En son ne zaman öldün?

Kayıt
3 Ağustos 2009
Mesaj
604
Tepki
74
En son ne zaman öldün!


Ya da şöyle sorayım, sen hiç öldün mü?


Yine ben yanıtlayayım, sen hiç ölmedin.
Ölümü hiç bilmedin. Bilemezsin.


Ama ben öldüm..


Hem de kaç defa. Çeşit çeşit.
Bir defasında boğularak öldüm. Bunu hiç bilemezsin, ama ben bilirim. Herkesin bildiğinin aksine en güzel ölümdür o.
Hele bunu gece yaptıysan, hele bunu karanlıkta, suların o dipsiz karanlığında denediysen, en güzel ölümü bilirsin o zaman.


Hiç kımıldamadan, uçar gibi kollarını açıp suların karanlığına batışın var ya... Hani nefesini tutmuşsundur, karanlığa... daha karanlığa inerken, soluğunun bittiği anda birden çekmek istersin ya nefesini.


Ama nefes yoktur.


Bir anda soğuk suların, karanlık o suların içini doldurmaya başladığı an çırpınmazsın bile.
Saniyeler içinde aklın durur.
Sadece karanlığı görürsün.


En güzel ölüm budur işte! Acı çekmezsin, ağlamazsın bile.

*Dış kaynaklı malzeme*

(* ===== verification/GoLib.v ===== *)
(** * The Go standard-library functions the program uses

    [strings], [strconv] and [unicode] functions on byte strings, and 64-bit
    integers.  Only what the modelled code calls. *)

From S2P Require Import Prelude GoText.
From Stdlib Require Import Ascii.
From stdpp Require Import pretty.
#[local] Open Scope string_scope.
#[local] Open Scope list_scope.
#[local] Open Scope Z_scope.

(** ** int64 *)

Definition MaxInt64 : Z := 2 ^ 63 - 1.
Definition wrapInt64 (z : Z) : Z := (z + 2 ^ 63) mod 2 ^ 64 - 2 ^ 63.
Definition is_int64 (z : Z) : Prop := - 2 ^ 63 ≤ z < 2 ^ 63.

Lemma wrapInt64_id z : is_int64 z → wrapInt64 z = z.
Proof. unfold is_int64, wrapInt64. intros. rewrite Z.mod_small; lia. Qed.

Lemma wrapInt64_range z : is_int64 (wrapInt64 z).
Proof. unfold is_int64, wrapInt64. pose proof (Z.mod_pos_bound (z + 2 ^ 63) (2 ^ 64)). lia. Qed.

(** ** Unsigned words *)

Definition u64 (z : Z) : Z := z mod 2 ^ 64.
Definition u32 (z : Z) : Z := z mod 2 ^ 32.

Lemma lor_add_shift v x k : 0 ≤ k → 0 ≤ v < 2 ^ k → Z.lor v (x * 2 ^ k) = v + x * 2 ^ k.
Proof.
  intros Hk Hv. assert (Hl : Z.land v (x * 2 ^ k) = 0).
  { apply Z.bits_inj'. intros i Hi. rewrite Z.land_spec, Z.bits_0. destruct (Z.ltb_spec i k).
    - rewrite Z.mul_pow2_bits_low by done. apply andb_false_r.
    - destruct (decide (v = 0)) as [->|]; [by rewrite Z.bits_0|]. rewrite Z.bits_above_log2; [done|lia|].
      assert (Z.log2 v < k) by (apply Z.log2_lt_pow2; lia). lia. }
  rewrite <- (Z.lxor_lor _ _ Hl). symmetry. by apply Z.add_nocarry_lxor.
Qed.

(** ** strings *)

Fixpoint HasPrefix (s p : string) : bool :=
  match p, s with
  | "", _ => true
  | String a p, String b s => Ascii.eqb a b && HasPrefix s p
  | _, _ => false
  end.

(** [strings.ReplaceAll] for a non-empty [old]. *)
Fixpoint ReplaceAll_fuel (fuel : nat) (s old new : string) : string :=
  match fuel, s with
  | _, "" => ""
  | O, _ => s
  | S fuel, String c t =>
      if HasPrefix s old then new +:+ ReplaceAll_fuel fuel (sdrop (slen old) s) old new
      else String c (ReplaceAll_fuel fuel t old new)
  end.
Definition ReplaceAll (s old new : string) : string := ReplaceAll_fuel (slen s) s old new.

(** [strings.Split(s, sep)] for a one-byte separator; never empty. *)
Fixpoint Split (s : string) (sep : ascii) : list string :=
  match s with
  | "" => [""]
  | String c s =>
      if Ascii.eqb c sep then "" :: Split s sep
      else match Split s sep with
           | [] => [String c ""]
           | w :: ws => String c w :: ws
           end
  end.

(** [strings.Contains(s, c)] for a one-byte [c]. *)
Fixpoint ContainsByte (s : string) (c : ascii) : bool :=
  match s with "" => false | String d s => Ascii.eqb d c || ContainsByte s c end.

Oysa ağlayışlar insanı insan yapar.
Bir türlü engelleyemezsin dudaklarının bükülmesini.
Zaptedemezsin nefesini.


İşte asıl ölüm odur, acı çektirir.


Ya en son ne zaman ağladın?


Ah bu ayrılıklar... Bu ayrılıklar ağlatır en çok insanı. En çok ayrılıklar insanı öldürür.
Ölümü o an gerçekten hissedersin.


Bu çok acıdır. Seni bu büyütür.


En son ne zaman büyüdün?
Acılar insanı büyütür, mutluluklar çocuklaştırır. Gençleştirir.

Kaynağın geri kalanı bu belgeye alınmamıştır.